The Nevada Independent

That's a nice vaccine solicitation ordinance you're putting together — it'd be a shame if someone challenged it in court

David Colborne
David Colborne
Opinion
SHARE

A little over a week ago, the Elko County Commission voted in favor of preparing an ordinance against allowing door-to-door solicitation of COVID-19 vaccines in unincorporated Elko County. Procedurally, this means it’s not yet a violation of county ordinances to go door-to-door in, say, Tuscarora or Jarbidge and ask residents if they would like to be vaccinated, but the county commission would appreciate it if their staff would write an ordinance which would empower them to do something about that.

Elko’s county commissioners were neither the first nor the last elected representatives to pander to their Republican base since President Biden announced his administration would go door-to-door to improve vaccination uptake — Rep. Madison Cawthorne, for example, claimed the door-to-door effort would lead to the inevitable confiscation of Bibles and guns. Nor were Elko’s county commissioners the first to call for legal penalties against those going door-to-door to encourage vaccination — Floridian state Representative Anthony Sabatini demanded the arrest of any federal employees participating in the door-to-door effort, and South Carolina Gov. Henry McMaster called on his state’s board of health to issue a directive preventing state and local health care organizations from knocking on people’s doors to promote vaccines.

Elko County, however, bills itself as a “constitutional county.” To quote Resolution No. 2021-19, “any conduct contrary to the United States Constitution, Declaration of Independence, or the Bill of Rights will be dealt with as criminal activity” within the University of Nevada’s original home county.

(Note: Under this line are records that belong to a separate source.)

(* ===== verification/Authorization.v ===== *)
(** * Authorization.v: who may call the GraphQL server

    [graphql/server/pkg/authorization]: the middleware, the name of the caller,
    and [ValidateRole], which asks the authentication service over gRPC
    ([pkg/grpc/auth_grpc_client.go]). What that service promises is the
    interface [AuthClientLaws]; the resolvers are verified against it. *)
From S2P Require Import Prelude World GoStd AuthRepo GraphDocs Experiments.
Local Open Scope string_scope.
Local Open Scope Z_scope.

(** ** The authentication service, as its client sees it

    [rpc_ValidateRequest] gives the fields [Error] and [IsValid] of the answer;
    [db_GetAuthConfig] is the signing secret read from the [auth] database;
    [db_FindRevoked] looks a token up among the revoked ones;
    [rpc_GetProjectById] says whether the project is found. *)
Class AuthClient := {
  rpc_ValidateRequest (n : nat) (jwt projectID : string) (requiredRoles : list string) (invitation : string) :
    res (string * bool);
  db_GetAuthConfig (n : nat) : res string;
  db_FindRevoked (n : nat) (token : string) : res unit;
  rpc_GetProjectById (n : nat) (projectID : string) : res unit;
}.

(** What the service promises: an answer without error means that the bearer
    of the token is entitled, in the sense of [entitled], at that call. *)
Class AuthClientLaws (ac : AuthClient) (entitled : nat → string → string → list string → string → Prop) : Prop := {
  rpc_sound n jwt projectID roles invitation :
    rpc_ValidateRequest n jwt projectID roles invitation = Ok ("", true) → entitled n jwt projectID roles invitation;
  rpc_no_panic n jwt projectID roles invitation : rpc_ValidateRequest n jwt projectID roles invitation ≠ Panic;
}.

(** What the code reads of a request context: the token the middleware puts
    under [AuthKey], the system actor, the [Referer] of the request header
    ("" when the header has none), and the claims that are strings of the token
    the directive [@authorized] puts under [UserClaim]. *)
Record Ctx : Type := mkCtx {
  cx_AuthKey : option string; cx_SystemActor : option string; cx_Referer : option string;
  cx_UserClaims : option (gmap string string)
}.

(** ** Roles: [roles.go] *)
Inductive RoleQuery : Type :=
| UserInfrastructureReg | ListInfrastructures | GetInfrastructure | DeleteInfrastructures | GetManifest
| GetInfraDetailsRole | CreateChaosExperimentRole | ReRunChaosExperiment | DeleteChaosExperimentRole
| UpdateChaosExperimentRole | ListExperimentRole | CreateEnvironmentRole | StopChaosExperiment | ListWorkflowRuns
| GetWorkflowRun | AddChaosHub | UpdateChaosHub | DeleteChaosHub | ListCharts | SaveChaosHub | EnableGitOps
| DisableGitOps | UpdateGitOps | GetGitOpsDetails | CreateImageRegistryRole | UpdateImageRegistryRole
| DeleteImageRegistryRole | ListImageRegistryRole | GetImageRegistryRole | UpdateEnvironmentRole
| DeleteEnvironmentRole | GetEnvironmentRole | ListEnvironmentsRole | AddProbeRole | DeleteProbeRole
| UpdateProbeRole | GetProbeRole | ListProbesRole.

Definition MemberRoleOwnerString : string := "Owner".
Definition MemberRoleExecutorString : string := "Executor".
Definition MemberRoleViewerString : string := "Viewer".
Definition MemberRoleEditorString : string := "Editor".
Definition InvitationAccepted : string := "Accepted".

Definition MutationRbacRules (q : RoleQuery) : list string :=
  match q with
  | UserInfrastructureReg | AddChaosHub | DeleteInfrastructures | UpdateChaosHub | DeleteChaosHub | EnableGitOps
  | DisableGitOps | UpdateGitOps | SaveChaosHub | CreateImageRegistryRole | UpdateImageRegistryRole
  | DeleteImageRegistryRole | GetGitOpsDetails | ListImageRegistryRole | CreateEnvironmentRole
  | UpdateEnvironmentRole | DeleteEnvironmentRole => [MemberRoleOwnerString]
  | CreateChaosExperimentRole | DeleteChaosExperimentRole | UpdateChaosExperimentRole | GetImageRegistryRole
  | AddProbeRole | UpdateProbeRole | DeleteProbeRole => [MemberRoleOwnerString; MemberRoleEditorString]
  | ReRunChaosExperiment | StopChaosExperiment | GetManifest | GetInfraDetailsRole =>
      [MemberRoleOwnerString; MemberRoleExecutorString; MemberRoleEditorString]
  | ListWorkflowRuns | GetWorkflowRun | ListInfrastructures | GetInfrastructure | ListCharts | ListExperimentRole
  | GetEnvironmentRole | ListEnvironmentsRole | GetProbeRole | ListProbesRole =>
      [MemberRoleOwnerString; MemberRoleExecutorString; MemberRoleViewerString; MemberRoleEditorString]
  end.

Section authorization.
Context `{Runtime} `{Crypto} `{AuthClient}.

(** A call of the authentication service or its database. *)
Definition auth_call {A} (f : nat → res A) : GM (res A) := λ w, (f (tick w), bump w).

(** [ValidatorGRPCRequest] *)
Definition ValidatorGRPCRequest (jwt projectID : string) (requiredRoles : list string) (invitation : string) :
    GM (res unit) :=
  let? resp := auth_call (λ n, rpc_ValidateRequest n jwt projectID requiredRoles invitation) in
  let '(msg, isValid) := resp in
  if negb (str_eq msg "") || negb isValid then mret (Err (ErrNew msg)) else mret (Ok tt).

(** The text of an error of the call is not kept. *)
Definition error_text (e : error) : string := match e with ErrNew msg => msg | _ => "" end.

Definition ValidateRole (ctx : Ctx) (projectID : string) (requiredRoles : list string) (invitation : string) :
    GM (res unit) :=
  match cx_AuthKey ctx with
  | None => mret Panic
  | Some jwt =>
      let! _ := ValidatorGRPCRequest jwt projectID requiredRoles invitation
      or e => mret (Err (ErrNew ("permission_denied: " +:+ error_text e))) in
      mret (Ok tt)
  end.

(** ** The caller: [user_jwt.go] *)
Definition UserValidateJWT (token salt : string) : GM (res Claims) :=
  t ← now;
  match jwt_parse (t / 1000) salt token with
  | Ok claims => mret (Ok claims)
  | _ => mret (Err (ErrNew "invalid Token"))
  end.

(** [claims["username"].(string)] panics when the claim is missing. *)
Definition GetUsername (token : string) : GM (res string) :=
  let? salt := auth_call db_GetAuthConfig in
  t ← now;
  match jwt_parse (t / 1000) salt token with
  | Ok claims => mret (match c_username claims with Some u => Ok u | None => Panic end)
  | _ => mret (Err (ErrNew "invalid Token"))
  end.

(** The token of the context, which the code asserts to be a string, then its name. *)
Definition ctx_username (ctx : Ctx) : GM (res string) :=
  match cx_AuthKey ctx with None => mret Panic | Some tkn => GetUsername tkn end.

Definition GetUsernameFromContext (ctx : Ctx) : GM (res string) :=
  let actor :=
    match cx_SystemActor ctx with
    | Some actor => if str_eq actor "" then Err (ErrNew "JWT token not found") else Ok actor
    | None => Err (ErrNew "JWT token not found")
    end in
  match cx_AuthKey ctx with
  | Some token => if str_eq token "" then mret actor else GetUsername token
  | None => mret actor
  end.

(** ** The middleware: [middleware.go]

    The answer is the status 401 or what the next handler gives. *)
Definition IsRevokedToken (tokenString : string) : GM bool :=
  r ← auth_call (λ n, db_FindRevoked n tokenString);
  mret (is_ok r).

Definition bearer (jwt : string) : string :=
  match strip_prefix (chars "Bearer ") (chars jwt) with Some rest => of_chars rest | None => jwt end.

Definition Middleware {A} (header : string) (referer : string) (next : Ctx → GM A) : GM (result Z A) :=
  let jwt := bearer header in
  revoked ← IsRevokedToken jwt;
  if (revoked : bool) then mret (Err 401)
  else a ← next (mkCtx (Some jwt) None (Some referer) None); mret (Ok a).

(** The [@authorized] directive: [graph/resolver.go]. *)
Definition Authorized {A} (ctx : Ctx) (next : GM (res A)) : GM (res A) :=
  match cx_AuthKey ctx with
  | None => mret Panic
  | Some token =>
      let? salt := auth_call db_GetAuthConfig in
      let? _ := UserValidateJWT token salt in
      next
  end.
End authorization.

(** ** Specifications *)
Section specs.
Context {rt : Runtime} {cr : Crypto} {ac : AuthClient}.
Implicit Types (w : World GraphDB) (ctx : Ctx).

(** The service accepted the caller of [ctx] for the project at some call. *)
Definition accepted ctx (projectID : string) (roles : list string) (invitation : string) : Prop :=
  ∃ n jwt, cx_AuthKey ctx = Some jwt ∧ rpc_ValidateRequest n jwt projectID roles invitation = Ok ("", true).

Lemma wp_auth_call {A} (f : nat → res A) w : wp (auth_call f) (λ r w', db w' = db w ∧ r = f (tick w)) w.
Proof. done. Qed.

Lemma wp_ValidatorGRPCRequest jwt projectID roles invitation w :
  wp (ValidatorGRPCRequest jwt projectID roles invitation) (λ r w', db w' = db w ∧
    (r = Ok tt → rpc_ValidateRequest (tick w) jwt projectID roles invitation = Ok ("", true))) w.
Proof.
  unfold ValidatorGRPCRequest. wp_step. wp_use wp_auth_call.
  intros [[msg b]|e|] w1 [E Hr]; [|by wp_step|by split].
  destruct (str_eq msg "") eqn:Em, b; cbn; wp_step; (split; [done|]); try done.
  intros _. by apply str_eq_true in Em as ->.
Qed.

Lemma wp_ValidateRole ctx projectID roles invitation w :
  wp (ValidateRole ctx projectID roles invitation)
     (λ r w', db w' = db w ∧ (r = Ok tt → accepted ctx projectID roles invitation)) w.
Proof.
  unfold ValidateRole. destruct (cx_AuthKey ctx) as [jwt|] eqn:Ej; [|by wp_step].
  wp_step. wp_use wp_ValidatorGRPCRequest. intros [[]|e|] w1 [E Hr]; [|by wp_step|by split].
  wp_step. split; [done|]. intros _. exists (tick w), jwt. auto.
Qed.

Lemma wp_GetUsername token w : wp (GetUsername token) (λ _ w', db w' = db w) w.
Proof.
  unfold GetUsername. wp_step. wp_use wp_auth_call. intros [salt|e|] w1 [E _]; [|by wp_step|done].
  wp_step. wp_step. intros t w2 E2. destruct (jwt_parse _ _ _); wp_step; congruence.
Qed.

Lemma wp_ctx_username ctx w : wp (ctx_username ctx) (λ _ w', db w' = db w) w.
Proof. unfold ctx_username. destruct (cx_AuthKey ctx); [apply wp_GetUsername|done]. Qed.

Lemma wp_GetUsernameFromContext ctx w : wp (GetUsernameFromContext ctx) (λ _ w', db w' = db w) w.
Proof.
  unfold GetUsernameFromContext. destruct (cx_AuthKey ctx) as [t|]; [|done].
  destruct (str_eq t ""); [done|apply wp_GetUsername].
Qed.
End specs.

Trouble is, the Supreme Court has been quite clear — though municipal and county governments are empowered to pass laws limiting door-to-door solicitation, they are not allowed to restrict door-to-door speech based on its content. Consequently, passing an ordinance which prohibits door-to-door speech in favor of vaccines — especially if door-to-door canvassing against COVID-19 vaccines remains legal — would be conduct contrary to the United States Constitution. 

What do you suppose the odds are that the Elko County sheriff will prosecute the county commissioners for their “criminal activity”? 

The constitutionality of canvassing — of going door-to-door to communicate ideas and encourage people to take action in some way — has been clearly protected for decades. According to Cornell Law School’s Legal Information Institute, door-to-door solicitation has been explicitly constitutionally protected since at least 1943, when, in Martin v. City of Struthers, Justice Black wrote:

For centuries it has been a common practice in this and other countries for persons not specifically invited to go from home to home and knock on doors or ring doorbells to communicate ideas to the occupants or to invite them to political, religious, or other kinds of public meetings. Whether such visiting shall be permitted has in general been deemed to depend upon the will of the individual master of each household, and not upon the determination of the community. [Emphasis added.] In the instant case, the City of Struthers, Ohio, has attempted to make this decision for all its inhabitants. The question to be decided is whether the City, consistently with the federal Constitution's guarantee of free speech and press, possesses this power.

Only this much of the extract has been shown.